The national side are distinctly unimpressed with his lack of match fitness and sharpness, and they have been exploring new avenues throughout qualifying.
Alvaro Arbeloa, Spain
The Daily Star have confirmed Alvaro Arbeloa sustained an injury in March that would keep him out for two months.
It leaves the Real Madrid man, who is often maligned as the weakest player in Spain's squad, in a race to find form at the very end of the season—but in his way stands one of a number of contestants for his right-back berth.
Dani Carvajal, Juanfran, Carlos Martinez and Hugo Mallo are all in strong form, while Martin Montoya continues to push.
Roberto Soldado, Spain
Even worse, he's had an awful first season in England with Tottenham Hotspur—with the possible exception of the last two weeks—and would need to do something miraculous to barge his way back into the squad.
Fernando Torres, Spain
Fernando Torres' situation is just as fragile as Roberto Soldado's, and with that stack of Spanish strikers performing so well, the pressure is on.
Unfortunately, he's essentially lost his place in Chelsea's starting XI to Samuel Eto'o, who after a slow start to life in England has really picked it up.
That he plays for the Blues, who are a massive club, and that he's been part of the squads in the past could be his only saving grace.
Jozy Altidore, USMNT
Julian Green has officially applied for a nationality switch to feature for the U.S., and the timing of the change implies Jurgen Klinsmann has perhaps promised him a spot in his squad for the upcoming tournament.
So with the squad looking rather settled before this decision, whose place is at risk?
If Green is to feature in the forward line, Jozy Altidore—who couldn't even make the bench for the Capital One Cup final—should be very, very worried.
Michael Parkhurst, USMNT
Michael Parkhurst swapped a regular role with Nordsjaelland for a bench role at Augsburg last season, then rectified the move by coming back to MLS in 2014.
He's playing centre-back for Columbus Crew, but the international team is stacked at that position.
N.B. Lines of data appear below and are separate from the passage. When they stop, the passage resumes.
(** ** Python values *)

(** The values that reach the plugin through JSON request bodies and that
    it stores in [mmuTool].  [bool] is a subclass of [int] in Python.
    Floats, lists and dicts carry no payload: the code only ever tests
    their type. *)
Inductive PyVal : Type :=
| PyNone
| PyBool (b : bool)
| PyInt (z : Z)
| PyStr (s : string)
| PyFloat
| PyList
| PyDict.

Global Instance PyVal_eq_dec : EqDecision PyVal.
Proof. solve_decision. Defined.

(** The instances of [int]: integers proper and the two booleans. *)
Inductive IntVal : Type :=
| IInt (z : Z)
| IBool (b : bool).

(** [isinstance(v, int)], with the instance when it holds. *)
Definition as_int (v : PyVal) : option IntVal :=
  match v with
  | PyInt z => Some (IInt z)
  | PyBool b => Some (IBool b)
  | _ => None
  end.

(** The number an instance of [int] compares and adds as. *)
Definition int_num (i : IntVal) : Z :=
  match i with
  | IInt z => z
  | IBool b => if b then 1 else 0
  end.

(** [str(i)] *)
Definition int_str (i : IntVal) : string :=
  match i with
  | IInt z => pretty z
  | IBool b => if b then "True" else "False"
  end.

Definition int_val (i : IntVal) : PyVal :=
  match i with
  | IInt z => PyInt z
  | IBool b => PyBool b
  end.

(** [v + 1]: defined on numbers, a [TypeError] elsewhere. *)
Definition add_one (v : PyVal) : option PyVal :=
  match v with
  | PyInt z => Some (PyInt (z + 1))
  | PyBool b => Some (PyInt (int_num (IBool b) + 1))
  | PyFloat => Some PyFloat
  | _ => None
  end.

(** [float(n)] of a Python int: the nearest binary64 number, ties to
    even, as an integer (every binary64 number from 2^53 up is one).
    [round_to_float] is that number, whatever its size. *)
Definition round_to_float (n : Z) : Z :=
  let a := Z.abs n in
  let bits := Z.log2 a + 1 in
  if bits <=? 53 then n
  else
    let shift := bits - 53 in
    let q := Z.shiftr a shift in
    let r := a - Z.shiftl q shift in
    let half := Z.shiftl 1 (shift - 1) in
    let q' := if (half <? r) || ((r =? half) && Z.odd q) then q + 1 else q in
    Z.sgn n * Z.shiftl q' shift.

(** [float(n)]: [None] stands for the [OverflowError] of an int whose
    nearest binary64 number would be 2^1024 or beyond. *)
Definition float_of_int (n : Z) : option Z :=
  let v := round_to_float n in
  if 1024 <=? Z.log2 (Z.abs v) then None else Some v.
Global Arguments float_of_int : simpl never.

(** ** Strings *)

(** [cmd.startswith(p)] *)
Definition startswith (cmd p : string) : bool := String.prefix p cmd.

(** [sub in line] on Python strings: substring containment. *)
Fixpoint contains (sub line : string) : bool :=
  String.prefix sub line ||
  match line with
  | EmptyString => false
  | String _ rest => contains sub rest
  end.

(** ** Module constants *)

Definition DEFAULT_TIMEOUT : Z := 30.
Definition TAG_PREFIX : string := "prusaMMUPlugin:".
Definition TIMEOUT_TAG : string := TAG_PREFIX +:+ "timeout".

(** ** Plugin state *)

(** The attributes set in [__init__]. [_timer] holds a reference into the
    heap of timer objects. *)
Record PrusaMMUPlugin : Type := mkPlugin {
  _active : bool;
  _selectedFilament : option string;
  _filamentChangeTriggered : bool;
  _timer : option nat;
  mmuState : string;
  mmuTool : PyVal;
  _timeout : option Z;      (* an int, or [None] *)
  _useDefaultFilament : bool;
  _displayActiveFilament : bool;
  _defaultFilament : Z
}.

(** A [threading.Timer] object: its interval (the value of the float
    it was created with) and its [finished] event.  A timer is started
    as soon as it is created. *)
Record Timer : Type := mkTimer {
  interval : Z;
  finished : bool
}.

(** The plugin object together with the timer objects it has created;
    a replaced timer stays alive on the heap. *)
Record World : Type := mkWorld {
  self : PrusaMMUPlugin;
  timers : list Timer
}.

Definition init_plugin : PrusaMMUPlugin :=
  {| _active := false;
     _selectedFilament := None;
     _filamentChangeTriggered := false;
     _timer := None;
     mmuState := "OK";
     mmuTool := PyStr "";
     _timeout := Some DEFAULT_TIMEOUT;
     _useDefaultFilament := false;
     _displayActiveFilament := false;
     _defaultFilament := 1 |}.

Definition init_world : World := {| self := init_plugin; timers := [] |}.

Definition set_active (b : bool) (p : PrusaMMUPlugin) : PrusaMMUPlugin :=
  mkPlugin b (_selectedFilament p) (_filamentChangeTriggered p) (_timer p)
           (mmuState p) (mmuTool p) (_timeout p) (_useDefaultFilament p)
           (_displayActiveFilament p) (_defaultFilament p).

Definition set_selectedFilament (f : option string) (p : PrusaMMUPlugin)
  : PrusaMMUPlugin :=
  mkPlugin (_active p) f (_filamentChangeTriggered p) (_timer p)
           (mmuState p) (mmuTool p) (_timeout p) (_useDefaultFilament p)
           (_displayActiveFilament p) (_defaultFilament p).

Definition set_filamentChangeTriggered (b : bool) (p : PrusaMMUPlugin)
  : PrusaMMUPlugin :=
  mkPlugin (_active p) (_selectedFilament p) b (_timer p)
           (mmuState p) (mmuTool p) (_timeout p) (_useDefaultFilament p)
           (_displayActiveFilament p) (_defaultFilament p).

Definition set_timer (t : option nat) (p : PrusaMMUPlugin) : PrusaMMUPlugin :=
  mkPlugin (_active p) (_selectedFilament p) (_filamentChangeTriggered p) t
           (mmuState p) (mmuTool p) (_timeout p) (_useDefaultFilament p)
           (_displayActiveFilament p) (_defaultFilament p).

Definition set_mmuState (st : string) (p : PrusaMMUPlugin) : PrusaMMUPlugin :=
  mkPlugin (_active p) (_selectedFilament p) (_filamentChangeTriggered p)
           (_timer p) st (mmuTool p) (_timeout p) (_useDefaultFilament p)
           (_displayActiveFilament p) (_defaultFilament p).

Definition set_mmuTool (v : PyVal) (p : PrusaMMUPlugin) : PrusaMMUPlugin :=
  mkPlugin (_active p) (_selectedFilament p) (_filamentChangeTriggered p)
           (_timer p) (mmuState p) v (_timeout p) (_useDefaultFilament p)
           (_displayActiveFilament p) (_defaultFilament p).

(** ** Events: calls into collaborators *)

(** The [dict(action=...)] payloads of [send_plugin_message]. *)
Inductive Message : Type :=
| MsgShow
| MsgClose
| MsgNav (tool : PyVal) (state : string).

Inductive Event : Type :=
| LogInfo (parts : list PyVal)              (* _logger.info(str of the parts, concatenated) *)
| SendPluginMessage (m : Message)           (* _plugin_manager.send_plugin_message *)
| SetJobOnHold (value : bool)               (* _printer.set_job_on_hold(value) *)
| PrinterCommands (cmd : string) (tags : gset string)  (* _printer.commands *)
| SettingsSet (key : string) (v : PyVal)    (* _settings.set *)
| SettingsSave                              (* _settings.save *)
| TimerStart (id : nat)                     (* Timer.start *)
| TimerCancel (id : nat).                   (* Timer.cancel *)

(** ** Exceptions *)

Inductive Exc : Type :=
| TypeError
| KeyError
| AttributeError
| OverflowError
| HTTPException (code : Z).     (* flask.abort(code, ...) *)

(** ** The monad: state, event trace, exceptions *)

Record Run (A : Type) : Type := mkRun {
  value : Exc + A;
  final : World;
  trace : list Event
}.
Arguments mkRun {A} _ _ _.
Arguments value {A} _.
Arguments final {A} _.
Arguments trace {A} _.

Definition M (A : Type) : Type := World → Run A.

Definition ret {A} (a : A) : M A := λ w, mkRun (inr a) w [].

Definition bind {A B} (k : A → M B) (m : M A) : M B := λ w,
  match m w with
  | mkRun (inl e) w' tr => mkRun (inl e) w' tr
  | mkRun (inr a) w' tr =>
      match k a w' with
      | mkRun v w'' tr' => mkRun v w'' (tr ++ tr')
      end
  end.

(** stdpp's monad notations: [x ← m; k] and [m;; k]. *)
Global Instance M_ret : MRet M := @ret.
Global Instance M_bind : MBind M := @bind.

Definition raise {A} (e : Exc) : M A := λ w, mkRun (inl e) w [].
Definition emit (ev : Event) : M unit := λ w, mkRun (inr tt) w [ev].
Definition get_self : M PrusaMMUPlugin := λ w, mkRun (inr (self w)) w [].
Definition get_timers : M (list Timer) := λ w, mkRun (inr (timers w)) w [].
Definition modify_self (f : PrusaMMUPlugin → PrusaMMUPlugin) : M unit :=
  λ w, mkRun (inr tt) (mkWorld (f (self w)) (timers w)) [].
Definition modify_timers (f : list Timer → list Timer) : M unit :=
  λ w, mkRun (inr tt) (mkWorld (self w) (f (timers w))) [].

(** ** Prompt *)

(** Setting the [finished] event of the timer object [id]. *)
Definition set_finished (id : nat) (ts : list Timer) : list Timer :=
  match ts !! id with
  | Some t => <[id := mkTimer (interval t) true]> ts
  | None => ts
  end.

(** [Timer.cancel()]: sets the timer's [finished] event. *)
Definition Timer_cancel (id : nat) : M unit :=
  modify_timers (set_finished id);;
  emit (TimerCancel id).

(** [float(self._timeout)]: a [TypeError] on [None], an [OverflowError]
    on an int beyond the range of floats. *)
Definition float_timeout (p : PrusaMMUPlugin) : M Z :=
  match _timeout p with
  | None => raise TypeError
  | Some n =>
      match float_of_int n with
      | None => raise OverflowError
      | Some v => mret v
      end
  end.

(** Lines 100-104.  The argument of [Timer] is evaluated, and may raise,
    after [_active] is set and before a timer exists. *)
Definition _show_prompt : M unit :=
  modify_self (set_active true);;
  p ← get_self;
  seconds ← float_timeout p;
  ts ← get_timers;
  modify_timers (λ ts, ts ++ [mkTimer seconds false]);;
  modify_self (set_timer (Some (length ts)));;
  emit (TimerStart (length ts));;
  emit (SendPluginMessage MsgShow).

(** Lines 116-120.  [self._timer.cancel()] on [None] is an
    [AttributeError]. *)
Definition _clean_up_prompt : M unit :=
  p ← get_self;
  match _timer p with
  | None => raise AttributeError
  | Some id => Timer_cancel id
  end;;
  modify_self (set_active false);;
  emit (SendPluginMessage MsgClose);;
  emit (SetJobOnHold false).

(** Lines 106-108. *)
Definition _timeout_prompt : M unit :=
  emit (PrinterCommands "Tx" {[ TIMEOUT_TAG ]});;
  _clean_up_prompt.

(** Lines 110-114. *)
Definition _done_prompt (command : string) : M unit :=
  emit (LogInfo [PyStr "_done_prompt "; PyStr command]);;
  modify_self (set_selectedFilament (Some command));;
  modify_self (set_filamentChangeTriggered true);;
  _clean_up_prompt.

(** The body of [threading.Timer.run] once the interval has elapsed:
    the callback runs unless [finished] is already set, and [finished]
    is set afterwards. *)
Definition Timer_run (id : nat) : M unit :=
  ts ← get_timers;
  match ts !! id with
  | None => mret tt
  | Some t =>
      (if finished t then mret tt else _timeout_prompt);;
      modify_timers (set_finished id)
  end.

(** ** Nav updater *)

(** How the settings collaborator answers the three calls of the
    [try] block in [_update_nav]: all succeed, or one of them raises. *)
Inductive SettingsFault : Type :=
| NoFault
| RaiseAtSetState
| RaiseAtSetTool
| RaiseAtSave.

(** The [try: ... except: log; pass] block.  Calls that complete are
    recorded; the call that raises is followed by the FAILED log line. *)
Definition save_mmu_settings (fault : SettingsFault) : M unit :=
  p ← get_self;
  let failed := LogInfo [PyStr "_update_nav FAILED S: "; PyStr (mmuState p);
                         PyStr " T: "; mmuTool p] in
  match fault with
  | RaiseAtSetState => emit failed
  | RaiseAtSetTool =>
      emit (SettingsSet "mmuState" (PyStr (mmuState p)));;
      emit failed
  | RaiseAtSave =>
      emit (SettingsSet "mmuState" (PyStr (mmuState p)));;
      emit (SettingsSet "mmuTool" (mmuTool p));;
      emit failed
  | NoFault =>
      emit (SettingsSet "mmuState" (PyStr (mmuState p)));;
      emit (SettingsSet "mmuTool" (mmuTool p));;
      emit SettingsSave
  end.

(** Lines 124-147. *)
Definition _update_nav (fault : SettingsFault) (state : string) : M unit :=
  p ← get_self;
  if decide (state = mmuState p) then mret tt
  else
    modify_self (set_mmuState state);;
    p ← get_self;
    emit (LogInfo [PyStr "_update_nav S: "; PyStr (mmuState p);
                   PyStr " T: "; mmuTool p]);;
    save_mmu_settings fault;;
    emit (SendPluginMessage (MsgNav (mmuTool p) (mmuState p))).

(** ** SimpleApiPlugin *)

(** [flask.abort(400, "{!r} is not a valid ...".format(choice+1))]:
    the argument is evaluated first, and [choice+1] raises [TypeError]
    on a value that is not a number. *)
Definition abort_invalid_choice {A} (choice : PyVal) : M A :=
  match add_one choice with
  | None => raise TypeError
  | Some _ => raise (HTTPException 400)
  end.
Can he see off the challenge of Omar Gonzalez, Matt Besler and Clarence Goodson?
It's a gamble, but something had to be done. He simply wasn't playing in Germany.
Maurice Edu, USMNT
Maurice Edu's decision to join Stoke City was a disaster, but he is at least actively seeking playing time away on loan.
He played sporadically for Bursaspor last year and has landed with Philadelphia Union for the 2014 MLS season, but central midfield is the United States' strongest area.
Can he convince Jurgen Klinsmann to take him?